Dataset excerpts:

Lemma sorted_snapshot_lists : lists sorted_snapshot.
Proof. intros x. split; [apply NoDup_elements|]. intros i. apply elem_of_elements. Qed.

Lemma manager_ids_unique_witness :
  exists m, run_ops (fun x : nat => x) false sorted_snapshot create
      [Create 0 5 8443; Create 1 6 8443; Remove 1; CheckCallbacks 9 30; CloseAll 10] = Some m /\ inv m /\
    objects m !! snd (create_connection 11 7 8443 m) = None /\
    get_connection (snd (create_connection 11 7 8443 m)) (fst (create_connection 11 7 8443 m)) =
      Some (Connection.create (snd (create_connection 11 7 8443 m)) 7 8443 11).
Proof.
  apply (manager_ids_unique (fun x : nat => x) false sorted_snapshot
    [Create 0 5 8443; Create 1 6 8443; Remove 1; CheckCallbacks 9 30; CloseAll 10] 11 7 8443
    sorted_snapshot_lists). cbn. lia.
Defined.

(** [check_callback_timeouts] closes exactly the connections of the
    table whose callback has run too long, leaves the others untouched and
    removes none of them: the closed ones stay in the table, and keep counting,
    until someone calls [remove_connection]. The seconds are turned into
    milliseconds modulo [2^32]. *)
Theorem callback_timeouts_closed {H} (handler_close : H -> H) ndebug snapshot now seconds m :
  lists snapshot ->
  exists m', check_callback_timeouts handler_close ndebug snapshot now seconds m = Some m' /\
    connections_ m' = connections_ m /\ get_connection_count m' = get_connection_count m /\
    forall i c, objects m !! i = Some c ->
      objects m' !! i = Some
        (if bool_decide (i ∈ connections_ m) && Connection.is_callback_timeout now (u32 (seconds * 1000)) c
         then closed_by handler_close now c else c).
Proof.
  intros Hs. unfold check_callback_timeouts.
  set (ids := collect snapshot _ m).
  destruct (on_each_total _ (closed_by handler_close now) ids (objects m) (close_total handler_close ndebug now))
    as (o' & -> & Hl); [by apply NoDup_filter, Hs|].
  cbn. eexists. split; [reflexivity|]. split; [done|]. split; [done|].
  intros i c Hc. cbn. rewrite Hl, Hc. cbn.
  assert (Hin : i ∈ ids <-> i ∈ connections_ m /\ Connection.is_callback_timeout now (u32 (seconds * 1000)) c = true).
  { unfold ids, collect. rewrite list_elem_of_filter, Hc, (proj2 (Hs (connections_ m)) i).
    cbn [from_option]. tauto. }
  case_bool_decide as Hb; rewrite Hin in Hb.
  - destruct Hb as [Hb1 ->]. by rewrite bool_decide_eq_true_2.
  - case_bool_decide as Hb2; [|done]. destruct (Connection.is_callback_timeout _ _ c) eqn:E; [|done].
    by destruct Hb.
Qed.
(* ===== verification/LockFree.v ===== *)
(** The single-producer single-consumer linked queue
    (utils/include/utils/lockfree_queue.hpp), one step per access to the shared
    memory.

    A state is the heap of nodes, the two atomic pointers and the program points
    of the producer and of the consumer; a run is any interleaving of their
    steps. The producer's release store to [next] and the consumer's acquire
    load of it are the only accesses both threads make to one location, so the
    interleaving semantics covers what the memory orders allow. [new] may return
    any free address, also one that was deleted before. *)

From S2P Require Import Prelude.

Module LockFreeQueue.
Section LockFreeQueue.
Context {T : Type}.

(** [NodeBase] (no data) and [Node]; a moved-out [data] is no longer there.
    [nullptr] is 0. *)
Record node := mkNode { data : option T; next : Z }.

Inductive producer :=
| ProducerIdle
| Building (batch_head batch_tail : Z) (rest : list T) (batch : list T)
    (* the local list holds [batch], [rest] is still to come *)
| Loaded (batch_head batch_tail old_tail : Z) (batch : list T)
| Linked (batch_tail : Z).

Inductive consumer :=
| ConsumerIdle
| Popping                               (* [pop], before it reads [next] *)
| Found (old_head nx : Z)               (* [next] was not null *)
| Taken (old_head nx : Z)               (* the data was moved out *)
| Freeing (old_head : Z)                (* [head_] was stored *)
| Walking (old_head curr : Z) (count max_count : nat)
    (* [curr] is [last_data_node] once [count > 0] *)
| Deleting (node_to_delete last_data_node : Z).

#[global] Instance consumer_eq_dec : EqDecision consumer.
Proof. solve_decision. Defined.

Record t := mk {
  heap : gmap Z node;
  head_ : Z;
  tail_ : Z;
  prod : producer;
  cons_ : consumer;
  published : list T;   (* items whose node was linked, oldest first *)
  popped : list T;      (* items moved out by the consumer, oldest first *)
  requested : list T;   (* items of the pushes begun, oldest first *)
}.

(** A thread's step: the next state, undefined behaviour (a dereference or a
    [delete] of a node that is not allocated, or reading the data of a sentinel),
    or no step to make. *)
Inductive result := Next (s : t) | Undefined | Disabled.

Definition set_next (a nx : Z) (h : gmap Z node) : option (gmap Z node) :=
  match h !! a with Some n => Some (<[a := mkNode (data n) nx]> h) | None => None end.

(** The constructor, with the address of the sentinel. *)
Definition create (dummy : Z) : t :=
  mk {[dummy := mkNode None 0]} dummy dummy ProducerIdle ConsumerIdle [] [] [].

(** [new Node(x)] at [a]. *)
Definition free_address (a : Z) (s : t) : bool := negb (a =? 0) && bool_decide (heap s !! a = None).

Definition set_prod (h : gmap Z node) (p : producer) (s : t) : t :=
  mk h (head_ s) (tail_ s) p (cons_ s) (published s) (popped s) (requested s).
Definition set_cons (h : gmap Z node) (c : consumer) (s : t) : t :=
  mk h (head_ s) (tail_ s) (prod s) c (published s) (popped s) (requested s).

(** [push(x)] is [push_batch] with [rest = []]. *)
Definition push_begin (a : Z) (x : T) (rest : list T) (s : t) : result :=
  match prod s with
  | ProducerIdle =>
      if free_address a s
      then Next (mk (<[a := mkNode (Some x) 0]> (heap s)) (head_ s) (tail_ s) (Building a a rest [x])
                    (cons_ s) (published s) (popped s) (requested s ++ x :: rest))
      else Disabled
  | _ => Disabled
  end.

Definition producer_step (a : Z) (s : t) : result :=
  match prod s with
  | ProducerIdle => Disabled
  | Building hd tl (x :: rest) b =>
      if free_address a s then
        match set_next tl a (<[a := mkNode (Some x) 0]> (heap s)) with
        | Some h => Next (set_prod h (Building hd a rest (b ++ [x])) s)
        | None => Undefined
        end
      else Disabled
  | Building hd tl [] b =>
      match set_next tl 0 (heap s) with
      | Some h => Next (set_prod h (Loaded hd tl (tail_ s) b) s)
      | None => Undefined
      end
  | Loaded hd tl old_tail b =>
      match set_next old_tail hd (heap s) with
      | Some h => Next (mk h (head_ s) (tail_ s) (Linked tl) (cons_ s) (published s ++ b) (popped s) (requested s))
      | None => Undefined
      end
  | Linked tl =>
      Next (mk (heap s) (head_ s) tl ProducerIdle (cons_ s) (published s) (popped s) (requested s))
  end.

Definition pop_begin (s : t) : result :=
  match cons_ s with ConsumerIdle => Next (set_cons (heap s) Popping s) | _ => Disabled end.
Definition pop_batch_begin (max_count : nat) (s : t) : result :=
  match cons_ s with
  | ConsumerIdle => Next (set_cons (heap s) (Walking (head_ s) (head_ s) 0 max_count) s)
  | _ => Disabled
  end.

» Exercise aim:
What you give back should be only the lines of the records above, starting at the line with "(* the local" and ending at the line with "reads [next] *)", restated word for word.

» Written reply:
    (* the local list holds [batch], [rest] is still to come *)
| Loaded (batch_head batch_tail old_tail : Z) (batch : list T)
| Linked (batch_tail : Z).

Inductive consumer :=
| ConsumerIdle
| Popping                               (* [pop], before it reads [next] *)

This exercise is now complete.